Il n'empêche que le programme « nouveaux services, emplois-jeunes » ne peut se limiter à ouvrir une voie d'accès promotionnelle à des jeunes aux métiers du travail social. Si tel était le cas, il aurait manqué l'un de ses objectifs. Et l'occasion, pour le travail social, de décloisonner ses formations et de s'adapter aux nouvelles fonctions de l'intervention sociale.

Valérie Larmignat

UN EFFECTIF EN FORTE CROISSANCE

Avec 15 499 embauches effectives au 30 juin 1999, selon des chiffres encore inédits de la direction de l'action sociale (7), les emplois-jeunes dans le secteur sanitaire et social connaissent une progression plus rapide que l'ensemble des emplois-jeunes (+ 64,58 %depuis le 30 décembre 1998, contre 55,21 % en moyenne). Ils représentent 17,7 % des 87 545 emplois-jeunes, une part qui a crû de 1,07 % en un an.2 339 d'entre eux, soit 15,09 % sont employés auprès de personnes âgées.

Notes

(1)  Voir ASH n° 2128 du 16-07-99.

(2)  AIEM : 10, rue Mazelle - 57000 Metz - Tél. 03 87 75 88 80.
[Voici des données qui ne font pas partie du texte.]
(** * SegLink ground-truth encoding and decoding ([tf_extended/seglink.py])

    A shallow embedding of the geometric and graph core of the module:
    the oriented-rectangle primitives, the anchor matcher, the link
    ground-truth builder, the segment grouper (union-find over a Python
    dict) and the box synthesizer.

    Numbers.  The rectangles are numpy float arrays.  Their arithmetic is
    modelled by real arithmetic on [R] (no rounding, no overflow, no NaN);
    [np.tan], [np.cos], [np.sin] and [np.sqrt] are the functions of the
    Standard Library.  Two operations of the code have no real
    counterpart: a division by zero (numpy gives [inf] or [nan], [R]
    gives [0]) and the tangent of [90 + 180 n] degrees (numpy gives a
    large finite number, [R] gives [0]).  The theorems that depend on the
    value of such a quotient or of the slope carry the hypothesis that
    keeps them away from these points: sides that are positive, a mean
    angle whose cosine is not zero.  Match labels and link labels are
    [int32] arrays and are modelled by [Z]; confidence scores are only
    ever compared with the two thresholds and are modelled by [Q].

    Arrays.  A numpy array is a shape and a flat row-major buffer; indexing
    is strict: an access outside the shape raises in the model.

    Errors.  A Python exception is a [Raise] in the [result] monad. *)

From Stdlib Require Import ZArith List Lia Reals Lra QArith Bool.
From stdpp Require Import base option list sorting gmap.

(** ** Exceptions *)

Inductive exn : Set :=
| AssertionError
| ValueError
| IndexError
| KeyError
| OutOfFuel.   (* a [while] loop of the model that used up its fuel *)

Inductive result (A : Type) : Type :=
| Ok (a : A)
| Raise (e : exn).
Arguments Ok {A} a.
Arguments Raise {A} e.
(** * Sales-margin pipeline: price_analysis.py and analyze_products.py

    A shallow embedding of the tabular pipeline of the two scripts
    (load, forward-fill, filter, coerce, group, aggregate, classify,
    export) together with the properties checked against it.

    Numbers.  A pandas float cell is a finite number, an infinity or NaN
    (the missing-value marker of a float column).  Finite values are kept
    as exact rationals ([Qc]), so every sum and quotient below is the one
    of exact arithmetic; rounding error of binary floating point and the
    sign of zero are outside the model. *)

From Stdlib Require Import Ascii String.
From Stdlib Require Import List Bool Arith Lia ZArith QArith Qcanon Lqa.
From Stdlib Require Import Permutation Sorted DecimalString DecimalZ.
Import ListNotations.

Local Open Scope Qc_scope.

(* ================================================================== *)
(** * Part I.  Definitions                                              *)
(* ================================================================== *)

(** ** Float values *)

Module Num.

Inductive fnum : Type :=
| Fin (q : Qc)
| PInf
| NInf
| NaN.

Definition of_Z (z : Z) : fnum := Fin (Q2Qc (inject_Z z)).
Definition of_nat (n : nat) : fnum := of_Z (Z.of_nat n).
(** [n / d] as a finite value, e.g. [ratio 18 100] for 0.18. *)
Definition ratio (n : Z) (d : positive) : fnum := Fin (Q2Qc (Qmake n d)).

Definition zero : fnum := of_Z 0.

Definition isna (x : fnum) : bool :=
  match x with NaN => true | _ => false end.
Definition notna (x : fnum) : bool := negb (isna x).

Definition is_finite (x : fnum) : bool :=
  match x with Fin _ => true | _ => false end.

Definition fadd (x y : fnum) : fnum :=
  match x, y with
  | NaN, _ | _, NaN => NaN
  | Fin a, Fin b => Fin (a + b)
  | PInf, NInf | NInf, PInf => NaN
  | PInf, _ | _, PInf => PInf
  | NInf, _ | _, NInf => NInf
  end.

Definition fmul (x y : fnum) : fnum :=
  match x, y with
  | NaN, _ | _, NaN => NaN
  | Fin a, Fin b => Fin (a * b)
  | Fin a, PInf | PInf, Fin a =>
      match a ?= 0 with Eq => NaN | Gt => PInf | Lt => NInf end
  | Fin a, NInf | NInf, Fin a =>
      match a ?= 0 with Eq => NaN | Gt => NInf | Lt => PInf end
  | PInf, PInf | NInf, NInf => PInf
  | PInf, NInf | NInf, PInf => NInf
  end.

(** Float division: a finite value over zero is an infinity of the sign
    of the numerator, zero over zero is NaN, no exception is raised. *)
Definition fdiv (x y : fnum) : fnum :=
  match x, y with
  | NaN, _ | _, NaN => NaN
  | Fin a, Fin b =>
      match b ?= 0 with
      | Eq => match a ?= 0 with Eq => NaN | Gt => PInf | Lt => NInf end
      | _ => Fin (a / b)
      end
  | Fin _, PInf | Fin _, NInf => Fin 0
  | PInf, Fin b => match b ?= 0 with Lt => NInf | _ => PInf end
  | NInf, Fin b => match b ?= 0 with Lt => PInf | _ => NInf end
  | PInf, PInf | PInf, NInf | NInf, PInf | NInf, NInf => NaN
  end.

(** Ordered comparison; [None] when an operand is NaN, so that every
    comparison operator below answers [false] on NaN as in Python. *)
Definition fcmp (x y : fnum) : option comparison :=
  match x, y with
  | NaN, _ | _, NaN => None
  | Fin a, Fin b => Some (a ?= b)
  | PInf, PInf | NInf, NInf => Some Eq
  | PInf, _ | _, NInf => Some Gt
  | NInf, _ | _, PInf => Some Lt
  end.

Definition fle (x y : fnum) : bool :=
  match fcmp x y with Some Lt | Some Eq => true | _ => false end.
Definition flt (x y : fnum) : bool :=
  match fcmp x y with Some Lt => true | _ => false end.
Definition fge (x y : fnum) : bool :=
  match fcmp x y with Some Gt | Some Eq => true | _ => false end.
Definition fgt (x y : fnum) : bool :=
  match fcmp x y with Some Gt => true | _ => false end.
Definition feqb (x y : fnum) : bool :=
  match x, y with
  | NaN, NaN => true
  | _, _ => match fcmp x y with Some Eq => true | _ => false end
  end.

(** Sum of a column as written ([fsum]) and with pandas' default
    [skipna=True] ([sum_skipna]); the empty sum is 0. *)
Definition fsum (l : list fnum) : fnum := fold_right fadd zero l.
Definition sum_skipna (l : list fnum) : fnum := fsum (filter notna l).

(** [mean] with [skipna=True]: NaN for a column without any value. *)
Definition mean (l : list fnum) : fnum :=
  let v := filter notna l in
  fdiv (fsum v) (of_nat (length v)).
(** Left alone, the chain settles every unit. *)
Lemma chain_drains (c : chain) :
  exists c', rtc unit_step c c'
             /\ length (ch_units c') = length (ch_units c)
             /\ forall k st, stage_of c' k = Some st -> is_settled st = true.
Proof.
  remember (chain_work c) as n eqn:Hn. revert c Hn.
  induction n as [n IH] using lt_wf_ind. intros c Hn.
  destruct n as [|n'].
  - exists c. split; [done |]. split; [done |].
    intros k st. by apply work_zero_settled.
  - destruct (work_pos_unsettled c) as (k & st & Hs & Hst); [lia |].
    destruct (chain_progress c k st Hs Hst) as [c1 Hstep].
    pose proof (unit_step_work _ _ Hstep) as Hlt.
    destruct (IH (chain_work c1)) with (c := c1) as (c' & Hrtc & Hlen & Hall);
      [lia | done |].
    exists c'. split; [by eapply rtc_l |]. split; [| done].
    by rewrite Hlen, (unit_step_length _ _ Hstep).
Qed.

Lemma reachable_unit_steps w (c c' : chain) :
  reachable w c -> rtc unit_step c c' -> reachable w c'.
Proof.
  intros Hr Hsteps. induction Hsteps as [|c c1 c' Hstep _ IH]; [done |].
  apply IH. eapply reach_step; [exact Hr |]. by apply step_unit.
Qed.

(** C5.  In every state the chain can reach: the units have acted in
    enqueue order, and the actions of one unit are not interleaved with
    another's; at most one unit is between its load and its settlement;
    every failure of a mutator or of the save is on the console; no
    settled unit was skipped; a unit that is not settled never blocks the
    chain, whatever happened to the units before it; and the chain, left
    to run, settles every enqueued unit after it has loaded. *)
Theorem write_chain_fifo_and_isolated (w0 : world) (c : chain) :
  reachable w0 c ->
  trace_fifo (ch_trace c)
  /\ (forall i l j e1 e2 e3, (i < l)%nat -> (l < j)%nat ->
        ch_trace c !! i = Some e1 -> ch_trace c !! l = Some e2 ->
        ch_trace c !! j = Some e3 -> e1.1 = e3.1 -> e2.1 = e1.1)
  /\ (forall i j si sj, stage_of c i = Some si -> stage_of c j = Some sj ->
        in_flight si = true -> in_flight sj = true -> i = j)
  /\ (forall k e, stage_of c k = Some (Settled (Some e)) ->
        write_failed e ∈ console (ch_world c))
  /\ (forall k o, stage_of c k = Some (Settled o) -> (k, ALoad) ∈ ch_trace c)
  /\ (forall k st, stage_of c k = Some st -> is_settled st = false ->
        exists c', unit_step c c')
  /\ (exists c', rtc unit_step c c' /\ reachable w0 c'
        /\ forall k, (k < length (ch_units c))%nat ->
             exists o, stage_of c' k = Some (Settled o)
                       /\ (k, ALoad) ∈ ch_trace c').
Proof.
  intros Hreach.
  destruct (chain_inv_reachable _ _ Hreach)
    as [f [Hbound Hbefore Hafter Hle Hfifo Hloaded Hlogged]].
  split; [exact Hfifo |]. split.
  { intros i l j e1 e2 e3 Hil Hlj H1 H2 H3 Heq.
    pose proof (Hfifo i l e1 e2 Hil H1 H2).
    pose proof (Hfifo l j e2 e3 Hlj H2 H3). lia. }
  split.
  { assert (Hat : forall i si, stage_of c i = Some si -> in_flight si = true -> i = f).
    { intros i si Hs Hin.
      destruct (decide (i < f)%nat) as [Hlt|Hge].
      - pose proof (Hbefore i si Hlt Hs). by destruct si.
      - destruct (decide (f < i)%nat) as [Hgt|Hle'].
        + rewrite (Hafter i si Hgt Hs) in Hin. discriminate.
        + lia. }
    intros i j si sj Hi Hj Hini Hinj.
    rewrite (Hat i si Hi Hini). symmetry. by apply (Hat j sj). }
  split; [exact Hlogged |]. split.
  { intros k o Hs. by apply (Hloaded k (Settled o)). }
  split; [apply chain_progress |].
  destruct (chain_drains c) as (c' & Hrtc & Hlen & Hall).
  exists c'. split; [exact Hrtc |].
  pose proof (reachable_unit_steps _ _ _ Hreach Hrtc) as Hreach'.
  split; [exact Hreach' |].
  destruct (chain_inv_reachable _ _ Hreach') as [f' [_ _ _ _ _ Hloaded' _]].
  intros k Hk. rewrite <- Hlen in Hk.
  destruct (lookup_lt_is_Some_2 _ _ Hk) as [[m st] Hu].
  assert (Hs : stage_of c' k = Some st) by (unfold stage_of; by rewrite Hu).
  pose proof (Hall k st Hs) as Hset.
  destruct st as [| | | |o]; try discriminate.
  exists o. split; [exact Hs |]. by apply (Hloaded' k (Settled o)).
Qed.

(** X26.  [await enqueueWrite(mutator)] of the handlers is one unit of the
    chain run from an idle chain to its settlement: the same world
    results, for a save that succeeds and for a save that fails, and
    likewise for the recovery write of the read. *)
Lemma enqueueWrite_is_one_unit (save_ok heal_ok : bool)
    (m : list obj -> completion (list obj)) (w : world) :
  exists c',
    rtc unit_step (Chain w [(m, Queued)] [] 0) c'
    /\ (exists o, stage_of c' 0 = Some (Settled o))
    /\ ch_world c'
       = (enqueueWrite save_ok heal_ok
            (fun cards => match m cards with
                          | Normal next => Normal (next, tt)
                          | Throw e => Throw e
                          end) w).2.
Proof.
  unfold enqueueWrite, safeWrite.
  destruct (safeRead heal_ok w) as [[current|e] w1] eqn:Hread.
  - assert (Hload : unit_step (Chain w [(m, Queued)] [] 0)
                      (Chain w1 [(m, Loaded current)] [(0%nat, ALoad)] 0)).
    { exact (step_load (Chain w [(m, Queued)] [] 0) 0%nat m heal_ok current w1
               eq_refl I Hread). }
    destruct (m current) as [next|e] eqn:Hm.
    + assert (Happly : unit_step (Chain w1 [(m, Loaded current)] [(0%nat, ALoad)] 0)
                         (Chain w1 [(m, Applied next)]
                                [(0%nat, ALoad); (0%nat, AApply)] 0)).
      { exact (step_apply (Chain w1 [(m, Loaded current)] [(0%nat, ALoad)] 0)
                 0%nat m current next eq_refl Hm). }
      destruct save_ok.
      * eexists. split.
        -- eapply rtc_l; [exact Hload |]. eapply rtc_l; [exact Happly |].
           eapply rtc_l; [by eapply (step_write_tmp _ 0%nat m next) |].
           eapply rtc_l; [by eapply (step_rename _ 0%nat m next) |].
           apply rtc_refl.
        -- split; [by eexists | reflexivity].
      * eexists. split.
        -- eapply rtc_l; [exact Hload |]. eapply rtc_l; [exact Happly |].
           eapply rtc_l; [by eapply (step_write_tmp_fails _ 0%nat m next) |].
           apply rtc_refl.
        -- split; [by eexists | reflexivity].
    + eexists. split.
      * eapply rtc_l; [exact Hload |].
        eapply rtc_l; [by eapply (step_apply_throws _ 0%nat m current e) |].
        apply rtc_refl.
      * split; [by eexists | reflexivity].
  - eexists. split.
    + eapply rtc_l; [| apply rtc_refl].
      exact (step_load_throws (Chain w [(m, Queued)] [] 0) 0%nat m heal_ok e w1
               eq_refl I Hread).
    + split; [by eexists | reflexivity].
Qed.

End Properties.

(** * Further properties of the server *)

(** ** Authorization and CORS *)

Lemma startsWith_app (p r : jsstring) : startsWith p (p ++ r) = true.
Proof.
  induction p as [|a p IH]; simpl; [by destruct r |].
  by rewrite N.eqb_refl, IH.
Qed.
(3)  Voir ASH n° 2130 du 27-08-99.

(4)  Voir notamment ASH n° 2039 du 3-10-97  n° 2042 du 24-10-97 et n° 2048 du 5-12-97.

(5)  Voir ASH n° 2059 du 20-02-98.

(6)  Voir ASH n° 2043 du 31-10-97.

(7)  Source : DAS/Cnasea. Ces chiffres s'entendent pour la France métropolitaine et chaque fois hors Education nationale et ministère de l'Intérieur qui, à eux seuls, ont recruté la moitié des emplois-jeunes.